Форсидес протянула свои поднятые руки к Кэшелу, словно делая подношение. Змеи на ее лбу извивались все быстрее.
– Я выполнила свой долг, – сказала она. – А теперь, Мастер Кэшел, освободите меня.
– Я не могу освободить вас, – ответил Кэшел. Его голос был резким, что удивило его самого. – Я не связывал вас, госпожа, так что не мне вас освобождать.
– Чун... – пропел Протас. Это был не его голос. Все десять его пальцев сжимали топаз, но в глубине его сверкали яркие огоньки. – Чонксин аоабаот момао.
– Освободите меня! – повторила Форсидес. Ее ухмылка сменилась выражением, которое Кэшел не смог бы описать. – Скажите, что я свободна, только это!
– Нетмомао... – сказал тот, кто говорил устами мальчика. – Суарми.
– Оставь нас, – прорычал Кэшел. Он поднял свой посох. – Оставь нас сейчас же!
Змеи в волосах Форсидес зашевелились. У нее был третий глаз посередине лба. Он был закрыт, но веко подрагивало.
– Мармараот! – закричали губы мальчика. Мутная слюда таяла на стене зеркальной камеры, которая расширялась, окружая Протаса и Кэшела. В комнате уже была чья-то фигура.

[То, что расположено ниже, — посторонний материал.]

Lemma topological_sort_within fuel graph :
  graph_within cells src graph -> ∀ y, y ∈ topological_sort fuel graph -> R y.
Proof.
  intros Hg. unfold topological_sort.
  assert (Hfold : ∀ (ks : list CellIdentifier) (st : Marks),
            (∀ k, k ∈ ks -> R k) -> sorted_within cells src st ->
            sorted_within cells src
              (foldl (fun st node =>
                        let '(permanent_marks, _, _) := st in
                        if decide (node ∈ permanent_marks) then st
                        else visit fuel graph node st) st ks)).
  { induction ks as [|k ks IHks]; intros st Hks Hst; [done|].
    simpl. apply IHks.
    - intros k' Hk'. apply Hks, elem_of_cons. by right.
    - destruct st as [[pm tm] sorted]. case_decide; [done|].
      apply visit_within; [done| |done]. apply Hks, elem_of_cons. by left. }
  specialize (Hfold (elements (dom graph)) (∅, ∅, [])).
  destruct (foldl _ _ _) as [[pm tm] order]. apply Hfold.
  - intros k Hk. apply elem_of_elements, elem_of_dom in Hk as [s Hs].
    by destruct (Hg k s Hs).
  - intros y Hy. by apply not_elem_of_nil in Hy.
Qed.

End UpdateOrder.

(** * Further properties of the code *)

(** ** [parse_range] and the dependencies of a range *)

Lemma contains_app (c : ascii) (s t : string) :
  contains c (s ++ t) = contains c s || contains c t.
Proof. induction s as [|a s IH]; simpl; [done|]. by rewrite IH, orb_assoc. Qed.

Lemma split_on_parts_sep_free (c : ascii) (s p : string) :
  p ∈ split_on c s -> contains c p = false.
Proof.
  revert p. induction s as [|a s IH]; intros p Hp; simpl in Hp.
  - apply list_elem_of_singleton in Hp. by subst.
  - destruct (Ascii.eqb a c) eqn:Hac.
    + apply elem_of_cons in Hp as [->|Hp]; [done|by apply IH].
    + destruct (split_on c s) as [|q qs] eqn:Hs.
      * apply list_elem_of_singleton in Hp. subst. simpl. by rewrite Hac.
      * apply elem_of_cons in Hp as [->|Hp].
        -- simpl. rewrite Hac. simpl. apply (IH q). apply elem_of_cons. by left.
        -- apply (IH p). apply elem_of_cons. by right.
Qed.

Lemma split_on_sep_free (c : ascii) (p : string) :
  contains c p = false -> split_on c p = [p].
Proof.
  induction p as [|a p IH]; intros Hp; simpl in *; [done|].
  apply orb_false_iff in Hp as [Ha Hp]. rewrite Ha, IH by done. done.
Qed.

Lemma split_on_app_sep (c : ascii) (p0 s : string) :
  contains c p0 = false -> split_on c (p0 ++ String c s) = p0 :: split_on c s.
Proof.
  induction p0 as [|a p0 IH]; intros Hp; simpl in *.
  - by rewrite Ascii.eqb_refl.
  - apply orb_false_iff in Hp as [Ha Hp]. by rewrite Ha, IH.
Qed.

Lemma split_on_nonempty (c : ascii) (s : string) : split_on c s ≠ [].
Proof.
  destruct s as [|a s]; simpl; [done|].
  destruct (Ascii.eqb a c); [done|]. by destruct (split_on c s).
Qed.

Lemma split_on_one (c : ascii) (s p : string) :
  split_on c s = [p] -> s = p.
Proof.
  revert p. induction s as [|a s IH]; intros p Hs; simpl in Hs.
  - by injection Hs.
  - destruct (Ascii.eqb a c).
    + injection Hs as _ Hs. exfalso. exact (split_on_nonempty c s Hs).
    + destruct (split_on c s) as [|q qs] eqn:Hq;
        [exfalso; exact (split_on_nonempty c s Hq)|].
      injection Hs as <- ->. by rewrite (IH q).
Qed.

Lemma split_on_two (c : ascii) (s p0 p1 : string) :
  split_on c s = [p0; p1] -> s = (p0 ++ String c p1)%string.
Proof.
  revert p0. induction s as [|a s IH]; intros p0 Hs; simpl in Hs.
  - discriminate.
  - destruct (Ascii.eqb a c) eqn:Hac.
    + injection Hs as <- Hs. apply Ascii.eqb_eq in Hac. subst. simpl.
      by rewrite (split_on_one c s p1).
    + destruct (split_on c s) as [|q qs] eqn:Hq; [discriminate|].
      injection Hs as <- ->. simpl. by rewrite (IH q).
Qed.

Lemma NoDup_range_incl (a b : N) : NoDup (range_incl a b).
Proof.
  unfold range_incl. destruct (a <=? b)%N; [|constructor].
  apply NoDup_fmap_2; [|apply NoDup_seq]. intros x y Hxy. lia.
Qed.

Lemma elem_of_flat_map {A B} (f : A -> list B) (l : list A) (y : B) :
  y ∈ flat_map f l <-> ∃ x, x ∈ l ∧ y ∈ f x.
Proof.
  rewrite list_elem_of_In, in_flat_map. split.
  - intros (x & Hx & Hy). exists x. split; by apply list_elem_of_In.
  - intros (x & Hx & Hy). exists x. split; by apply list_elem_of_In.
Qed.

Lemma NoDup_flat_map {A B} (f : A -> list B) (l : list A) :
  NoDup l -> (∀ x, NoDup (f x)) ->
  (∀ x x' y, x ≠ x' -> y ∈ f x -> y ∈ f x' -> False) ->
  NoDup (flat_map f l).
Proof.
  intros Hl Hf Hdis. induction Hl as [|x l Hx Hl IH]; simpl; [constructor|].
  apply NoDup_app. split; [done|]. split; [|done].
  intros y Hy Hy'. apply elem_of_flat_map in Hy' as (x' & Hx' & Hy').
  apply (Hdis x x' y); [|done|done]. intros ->. contradiction.
Qed.

Lemma elem_of_range_cells (start end_ d : CellIdentifier) :
  d ∈ range_cells start end_ <->
  (col start <= col d <= col end_)%N ∧ (row start <= row d <= row end_)%N.
Proof.
  unfold range_cells. rewrite elem_of_flat_map. split.
  - intros (r & Hr & Hd). apply list_elem_of_fmap in Hd as (c & -> & Hc).
    apply elem_of_range_incl in Hr, Hc. simpl. lia.
  - intros [Hc Hr]. exists (row d). split; [by apply elem_of_range_incl|].
    apply list_elem_of_fmap. exists (col d). split; [by destruct d|].
    by apply elem_of_range_incl.
Qed.

Lemma NoDup_range_cells (start end_ : CellIdentifier) :
  NoDup (range_cells start end_).
Proof.
  unfold range_cells. apply NoDup_flat_map; [apply NoDup_range_incl| |].
  - intros r. apply NoDup_fmap_2; [|apply NoDup_range_incl].
    intros x y Hxy. by injection Hxy.
  - intros r r' d Hrr Hd Hd'.
    apply list_elem_of_fmap in Hd as (c & -> & _).
    apply list_elem_of_fmap in Hd' as (c' & Hcc & _).
    injection Hcc as _ Hr. congruence.
Qed.

Section ParseRange.
Context `{Lib : CellExprLib}.

(** X1: [parse_range] accepts exactly the strings with one underscore whose
    two halves parse as cell identifiers, and returns those identifiers. *)
Theorem parse_range_iff (range : string) (start end_ : CellIdentifier) :
  parse_range range = Some (start, end_) <->
  ∃ p0 p1, range = (p0 ++ String "_" p1)%string ∧
           contains "_" p0 = false ∧ contains "_" p1 = false ∧
           parse_cell_identifier p0 = Some start ∧
           parse_cell_identifier p1 = Some end_.
Proof.
  unfold parse_range. split.
  - destruct (split_on "_" range) as [|p0 [|p1 [|? ?]]] eqn:Hs; try discriminate.
    destruct (parse_cell_identifier p0) eqn:H0; [|discriminate].
    destruct (parse_cell_identifier p1) eqn:H1; [|discriminate].
    intros [= <- <-]. exists p0, p1. split; [by apply split_on_two|].
    split; [apply (split_on_parts_sep_free "_" range); rewrite Hs;
            apply elem_of_cons; by left|].
    split; [apply (split_on_parts_sep_free "_" range); rewrite Hs;
            apply elem_of_cons; right; apply elem_of_cons; by left|].
    done.
  - intros (p0 & p1 & -> & H0 & H1 & Hp0 & Hp1).
    rewrite split_on_app_sep, split_on_sep_free by done.
    by rewrite Hp0, Hp1.
Qed.

(** X2: The dependencies [set] records for a range token [S_E] are the cells of
    the rectangle from [S] to [E], each listed once. *)
Theorem range_token_dependencies (var_name : string) (start end_ : CellIdentifier) :
  contains "_" var_name = true -> parse_range var_name = Some (start, end_) ->
  NoDup (var_dependencies var_name) ∧
  ∀ d, d ∈ var_dependencies var_name <->
       (col start <= col d <= col end_)%N ∧ (row start <= row d <= row end_)%N.
Proof.
  intros Hus Hpr. unfold var_dependencies. rewrite Hus, Hpr. simpl.
  split; [apply NoDup_range_cells|]. intros d. apply elem_of_range_cells.
Qed.

End ParseRange.

(** ** The [set] commit ([update_cell_info]) *)

Section SetCommit.

Lemma iter_remove_pos (c : CellIdentifier) n (s : gset CellIdentifier) :
  0 < n -> Nat.iter n (fun s' => s' ∖ {[c]}) s = s ∖ {[c]}.
Proof.
  intros Hn. destruct n as [|n]; [lia|]. clear Hn. simpl.
  induction n as [|n IH]; simpl; [done|]. rewrite IH. set_solver.
Qed.

Lemma iter_add_pos (c : CellIdentifier) n (s : gset CellIdentifier) :
  0 < n -> Nat.iter n (fun s' => {[c]} ∪ s') s = {[c]} ∪ s.
Proof.
  intros Hn. destruct n as [|n]; [lia|]. clear Hn. simpl.
  induction n as [|n IH]; simpl; [done|]. rewrite IH. set_solver.
Qed.

Lemma count_in_zero (x : CellIdentifier) ds : count_in x ds = 0 <-> x ∉ ds.
Proof.
  induction ds as [|d ds IH]; simpl.
  - split; [intros _; apply not_elem_of_nil|done].
  - rewrite elem_of_cons. case_decide; [subst; split; [lia|tauto]|].
    rewrite IH. split; [intros Hx [->|Hx']; [done|tauto]|tauto].
Qed.

Lemma update_cells_lookup_ne (cells : Store) cell_id v expr deps t x :
  x ≠ cell_id ->
  update_cells cells cell_id v expr deps t !! x =
  (fun info => set_dependents info
     (Nat.iter (count_in x deps) (fun s => {[cell_id]} ∪ s)
        (Nat.iter (count_in x (match cells !! cell_id with
                               | Some o => dependencies o | None => [] end))
                  (fun s => s ∖ {[cell_id]}) (dependents info))))
    <$> cells !! x.
Proof.
  intros Hne. unfold update_cells.
  destruct (cells !! cell_id) as [old|] eqn:Hold;
    rewrite lookup_insert_ne by congruence;
    rewrite !foldl_modify_dependents_lookup;
    destruct (cells !! x); reflexivity.
Qed.

Lemma update_cells_lookup_eq (cells : Store) cell_id v expr deps t :
  update_cells cells cell_id v expr deps t !! cell_id =
  Some {| value := v; expression := expr; dependencies := deps;
          dependents := match cells !! cell_id with
                        | Some o => dependents o | None => ∅ end;
          last_update_time := t |}.
Proof.
  unfold update_cells.
  destruct (cells !! cell_id); by rewrite lookup_insert_eq.
Qed.

Lemma update_cells_effect_holds (cells : Store) cell_id v expr deps t :
  set_commit_effect cells (update_cells cells cell_id v expr deps t)
                    cell_id v expr deps t.
Proof.
  unfold set_commit_effect. split; [apply update_cells_lookup_eq|].
  intros x Hx. rewrite update_cells_lookup_ne by done.
  destruct (cells !! x) as [i|]; simpl; [|done].
  do 4 (split; [reflexivity|]). split; [|split].
  - intros y Hy.
    destruct (decide (0 < count_in x deps)) as [Ha|Ha];
      [rewrite iter_add_pos by done|replace (count_in x deps) with 0 by lia; simpl];
    (destruct (decide (0 < count_in x (match cells !! cell_id with
                        | Some o => dependencies o | None => [] end))) as [Hr|Hr];
      [rewrite iter_remove_pos by done
      |replace (count_in x _) with 0 by lia; simpl]); set_solver.
  - intros Hy.
    destruct (decide (0 < count_in x deps)) as [Ha|Ha]; 
      [left; destruct (decide (x ∈ deps)) as [|Hn]; [done|];
       apply count_in_zero in Hn; lia|].
    right. replace (count_in x deps) with 0 in Hy by lia. simpl in Hy.
    destruct (decide (0 < count_in x (match cells !! cell_id with
                        | Some o => dependencies o | None => [] end))) as [Hr|Hr].
    + rewrite iter_remove_pos in Hy by done. set_solver.
    + replace (count_in x _) with 0 in Hy by lia. simpl in Hy. split; [|done].
      apply count_in_zero. lia.
  - intros [Hd|[Hd Hy]].
    + rewrite iter_add_pos by (by apply count_in_pos). set_solver.
    + apply iter_insert_sub. rewrite (proj2 (count_in_zero _ _) Hd). done.
Qed.

End SetCommit.

(** X3: A [set] commit of [cell_id] writes [cell_id]'s record (new value,
    expression, dependencies and time, previous reverse dependencies kept)
    and changes nothing else but the membership of [cell_id] in the
    reverse dependencies of other cells: it is added to every existing
    cell of the new dependencies, and removed from the existing cells that
    were only among the old ones.  No record is created but [cell_id]'s and
    none is deleted. *)
Theorem update_cells_effect (cells : Store) (cell_id : CellIdentifier)
    (v : CellValue.t) (expr : string) (deps : list CellIdentifier) (t : nat) :
  set_commit_effect cells (update_cells cells cell_id v expr deps t)
                    cell_id v expr deps t.
Proof. apply update_cells_effect_holds. Qed.

Lemma set_dependents_twice (i : CellInfo) s1 s2 :
  set_dependents (set_dependents i s1) s2 = set_dependents i s2.
Proof. reflexivity. Qed.
(** * The webshop's two services: order and payment

    A shallow embedding of [order/main.go] and [payment/main.go]: the
    request handlers of both gin routers, over a model of what they call
    into (encoding/json as used by gin's [BindJSON], the gorm v1 calls
    [Create], [First] and [Save] on a MySQL table, [net/http]'s client),
    and the properties of the settlement workflow proved about them.

    Tracing (spans, attributes, recorded errors) has no effect on the
    control flow of any handler and is left out, with one exception: the
    attribute built from [paymentData["status"].(string)] in the order
    service, whose evaluation can panic. *)

From Stdlib Require Import ZArith NArith Ascii String List Lia.
From stdpp Require Import base option gmap strings fin_maps.

Set Warnings "-register-all".
Local Open Scope string_scope.

(** ** JSON documents, as encoding/json scans them *)

(** A number literal keeps what the decoder looks at when the target is an
    integer field: [strconv.ParseUint] takes digits only, [strconv.ParseInt]
    takes an optional minus sign and digits; a literal with a fraction or an
    exponent is taken by neither. *)
Inductive json : Type :=
  | JNull
  | JBool (b : bool)
  | JInt (neg : bool) (mag : N)
  | JFloat (lit : string)
  | JString (s : string)
  | JArray (elems : list json)
  | JObject (members : list (string * json)).

(** The errors the handlers can see. [ErrText] is an error made in the
    handler from a literal; the others come from the libraries. *)
Inductive error : Type :=
  | ErrSyntax                             (* body is not a JSON value: syntax error, EOF *)
  | ErrUnmarshalType (target : string)    (* json.UnmarshalTypeError *)
  | ErrRecordNotFound                     (* gorm.ErrRecordNotFound *)
  | ErrDuplicateEntry                     (* MySQL error 1062 on the primary key *)
  | ErrDriver (msg : string)              (* any other failure reported by the store *)
  | ErrNet (msg : string)                 (* net/http: request construction or transport *)
  | ErrText (msg : string).

(** [err.Error()].  No handler looks at the text; for the library errors
    it is given without its variable parts (offsets, values, Go types). *)
Definition Error (e : error) : string :=
  match e with
  | ErrSyntax => "invalid character"
  | ErrUnmarshalType target => "json: cannot unmarshal into Go value " ++ target
  | ErrRecordNotFound => "record not found"
  | ErrDuplicateEntry => "Error 1062: Duplicate entry"
  | ErrDriver msg => msg
  | ErrNet msg => msg
  | ErrText msg => msg
  end.

(** *** Field names

    A struct field is found by its tag, first exactly and then under simple
    case folding.  For a tag made of lower-case ASCII letters the folding
    identifies upper and lower case, and two letters have a third form:
    U+212A (Kelvin sign, bytes E2 84 AA) folds to k, U+017F (long s, bytes
    C5 BF) folds to s. *)
Definition lower (c : ascii) : ascii :=
  let n := N_of_ascii c in
  if ((65 <=? n) && (n <=? 90))%N then ascii_of_N (n + 32) else c.

Fixpoint foldName (s : string) : string :=
  match s with
  | EmptyString => EmptyString
  | String c rest =>
      match N_of_ascii c, rest with
      | 197%N, String d rest' =>
          if (N_of_ascii d =? 191)%N then String "s" (foldName rest')
          else String c (foldName rest)
      | 226%N, String d (String e rest') =>
          if ((N_of_ascii d =? 132) && (N_of_ascii e =? 170))%N
          then String "k" (foldName rest')
          else String c (foldName rest)
      | _, _ => String (lower c) (foldName rest)
      end
  end.

(** [names tag key]: the object key [key] selects the field tagged [tag]
    (all tags of the two structs are lower case and pairwise different, so
    the exact match and the folded match select the same field). *)
Definition names (tag key : string) : bool := String.eqb (foldName key) tag.

(** *** Scalars into Go values *)

Definition maxUint64 : N := 18446744073709551615.
Definition minInt64 : Z := (-9223372036854775808)%Z.
Definition maxInt64 : Z := 9223372036854775807%Z.

(** Into a [uint] field: an unsigned decimal literal within 64 bits. *)
Definition as_uint (v : json) : option N :=
  match v with
  | JInt false mag => if (mag <=? maxUint64)%N then Some mag else None
  | _ => None
  end.

(** Into an [int] field: a signed decimal literal within 64 bits. *)
Definition as_int (v : json) : option Z :=
  match v with
  | JInt neg mag =>
      let z := if neg then (- Z.of_N mag)%Z else Z.of_N mag in
      if ((minInt64 <=? z) && (z <=? maxInt64))%Z then Some z else None
  | _ => None
  end.

Definition as_string (v : json) : option string :=
  match v with JString s => Some s | _ => None end.

Definition as_bool (v : json) : option bool :=
  match v with JBool b => Some b | _ => None end.

(** The decoder keeps the first error it meets and goes on. *)
Definition saveError (saved : option error) (e : error) : option error :=
  match saved with Some e0 => Some e0 | None => Some e end.

(** One member into one field of a struct: [null] leaves the field as it
    is, a value of the wrong kind leaves it as it is and saves an error. *)
Definition assign {S A : Type} (conv : json -> option A) (set : A -> S -> S)
    (target : string) (v : json) (st : S * option error) : S * option error :=
  match v with
  | JNull => st
  | _ => match conv v with
         | Some a => (set a (fst st), snd st)
         | None => (fst st, saveError (snd st) (ErrUnmarshalType target))
         end
  end.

Кэшел шагнул так, что оказался между Форсидес и мальчиком, держа свой посох вертикально перед собой. Она издала вопль сбитой с толку ярости и резко отвернулась, ее средний глаз все еще был закрыт.
Зеркальная комната сомкнулась вокруг Кэшела и мальчика. У входа, единственного проема, стояло существо размером с человека, но с вытянутой кошачьей мордой. Оно издало крик, похожий на рык охотящейся пантеры, и прыгнуло, нацелив копье с каменным лезвием в горло Кэшела.